Re: Setting CXF TLSClientParameters programmatically
Posted by jjathman <jj...@gmail.com>.
I realize this is a very old post, but I don't really see a concrete answer
to the questions from the OP. From what I can tell using a wildcard HTTP
conduit configuration does not work correctly when programmatically creating
a CxfEndpoint. Using that would be ideal, but even if that isn't possible
can we programmatically set the TLS Client Parameters somehow?
--
View this message in context: http://camel.465427.n5.nabble.com/Setting-CXF-TLSClientParameters-programmatically-tp5120622p5756553.html
Sent from the Camel - Users mailing list archive at Nabble.com.
Re: Setting CXF TLSClientParameters programmatically
Posted by Willem Jiang <wi...@gmail.com>.
Current camel-cxf doesn't care any thing of the CXF endpoint transport.
I think the issue should be address in the CXF side instead of
camel-cxf.
On Thu Jan 5 15:50:16 2012, Claus Ibsen wrote:
> David have worked on uniform TLS/SSL configuration of the Camel components.
>
> He wrote a lot of documentation and whatnot here
> http://camel.apache.org/camel-configuration-utilities.html
>
> And from time to time add support for it with the Camel components.
>
> But I guess CXF has already a lot of bells and whistles for SSL configuration
> http://cxf.apache.org/docs/client-http-transport-including-ssl-support.html
>
> So I wonder if it makes sense at all to try to allow to use the stuff
> David did for camel-cxf as well?
> However as people often already configure CXF using the CXF
> namespaces, then it may just add more confusion to the mix.
>
> Any thoughts?
>
>
>
> On Thu, Jan 5, 2012 at 8:15 AM, David Karlsen<da...@gmail.com> wrote:
>> Absolutely. We want to do this because of individual applications running
>> in the same container should have separate stores.

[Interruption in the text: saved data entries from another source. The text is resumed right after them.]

Lemma chat_step_inv e s : chat_inv s → chat_inv (chat_step e s).
Proof.
  intros Hi. destruct e as [g|g h|value id| |reply|error]; cbn [chat_step].
  - by destruct Hi; constructor.
  - by destruct Hi; constructor.
  - destruct (submit _ _) as [m|] eqn:Hm; [|done].
    destruct (sendMessage_cases m id s) as [-> |(t & Ht & Hmsg & Hne & _)]; [done|].
    apply (posts_inv t s); [done| |done]. destruct Ht as (_ & _ & ? & _).
    split_and!; [done|by rewrite Hmsg|]. by rewrite Hmsg, trim_idempotent.
  - destruct (retry_shown s); [|done].
    destruct (retry_cases s) as [-> |(t & f & Ht & Hf & Hmsg & _)]; [done|].
    apply (posts_inv t s); [done| |done]. destruct Ht as (_ & _ & ? & _).
    destruct (ci_failed s Hi f Hf) as (_ & ? & ?). by split_and!; rewrite ?Hmsg.
  - destruct (in_flight s) as [t|] eqn:Ht; [|done].
    constructor; simpl; [done|by left|done|done|apply Hi].
  - destruct (in_flight s) as [t|] eqn:Ht; [|done].
    constructor; simpl; [done|by left|done| |apply Hi].
    intros f [= <-]. by apply (ci_flight s Hi).
Qed.

Lemma chat_run_inv es s : chat_inv s → chat_inv (chat_run s es).
Proof.
  revert s. induction es as [|e es IH]; intros s Hi; [done|].
  apply IH. by apply chat_step_inv.
Qed.

(** A request is posted only by an idle chat, for the guest signed in; there is
    never a second one in flight. *)
Lemma posted_once e s :
  posted (chat_step e s) = posted s ∨
  ∃ t, posted (chat_step e s) = posted s ++ [t] ∧ in_flight s = None ∧
    in_flight (chat_step e s) = Some t ∧ participantId s = Some (turn_guest t).
Proof.
  destruct e as [g|g h|value id| |reply|error]; cbn [chat_step]; try by left.
  - destruct (submit _ _) as [m|]; [|by left].
    destruct (sendMessage_cases m id s) as [-> |(t & (? & ? & ? & ->) & _)]; [by left|].
    right. by exists t.
  - destruct (retry_shown s); [|by left].
    destruct (retry_cases s) as [-> |(t & f & (? & ? & ? & ->) & _)]; [by left|].
    right. by exists t.
  - left. by destruct (in_flight s).
  - left. by destruct (in_flight s).
Qed.

(** ** Histories *)

Definition messages_of (s : Chat) (g : string) : list ChatMessage :=
  match histories s !! g with Some h => messages h | None => [] end.

(** What an event adds to a guest's history. *)
Definition exchange (e : ChatEvent) (s : Chat) (g : string) : list ChatMessage :=
  match e, in_flight s with
  | Replied reply, Some t =>
      if decide (turn_guest t = g) then
        [{| content := Some (turn_message t); role := User |};
         {| content := Some reply; role := Assistant |}]
      else []
  | _, _ => []
  end.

Doesn't Camel operate
>> with å SSLContext for this purpose for the components?
>> Den 5. jan. 2012 08:09 skrev "Alexandre Gattiker"<ag...@gmail.com>
>> følgende:
>>
>>> Good catch, many thanks!
>>>
>>> Still, it would be very useful to be able to set the key store
>>> parameters programmatically for an endpoint, rather than through
>>> system properties only.
>>>
>>> Best regards,
>>> Alexandre
>>>
>>> On Wed, Jan 4, 2012 at 9:07 PM, Daniel Kulp<dk...@apache.org> wrote:
>>>> On Wednesday, January 04, 2012 8:39:54 PM Alexandre Gattiker wrote:
>>>>> As of Camel 2.9.0 I can write:
>>>>>
>>>>> Map<String, Object> cxfProperties = new HashMap<String, Object>();
>>>>> cxfProperties.put(AuthorizationPolicy.class.getName(), policy);
>>>>> cxfEndpoint.setProperties(cxfProperties);
>>>>>
>>>>> Is there a similar way to set the TLSClientParameters? I would like to
>>>>> set them e.g. from the usual system properties
>>>>> javax.net.ssl.keyStoreType, etc. which are not honored by the default
>>>>> HTTP Conduit (why?).
>>>>
>>>> Argh.... bug in CXF. Just looked at the code. We are grabbing the
>>>> system property for javax.net.ssl.keyStore and
>>> javax.net.ssl.keyStorePassword,
>>>> but not for keyStoreType. :-(
>>>>
>>>> Will fix.
>>>>
>>>> Dan
>>>>
>>>>
>>>>
>>>>
>>>>>
>>>>> In CXF I can write the following, but I couldn't find a Camel
>>> equivalent:
>>>>> JaxWsClientFactoryBean factory = new JaxWsClientFactoryBean();
>>>>> ...
>>>>> proxy = factory.create();
>>>>> HTTPConduit conduit = (HTTPConduit) proxy.getConduit();
>>>>> TLSClientParameters tcp = new TLSClientParameters();
>>>>> tcp.setUseHttpsURLConnectionDefaultHostnameVerifier(true);
>>>>> tcp.setUseHttpsURLConnectionDefaultSslSocketFactory(true);
>>>>> conduit.setTlsClientParameters(tcp);
>>>>>
>>>>>
>>>>> I found a workaround as follows, but it is quite complicated. Also,
>>>>> the CXF conduit wildcard (name="*.http-conduit") doesn't work.
>>>>>
>>>>> context = new SpringCamelContext(new
>>>>> ClassPathXmlApplicationContext("/camel-ssl.xml"));
>>>>> context.addRoutes(...)
>>>>>
>>>>> camel-ssl.xml:
>>>>> <?xml version="1.0" encoding="UTF-8"?>
>>>>> <beans xmlns="http://www.springframework.org/schema/beans"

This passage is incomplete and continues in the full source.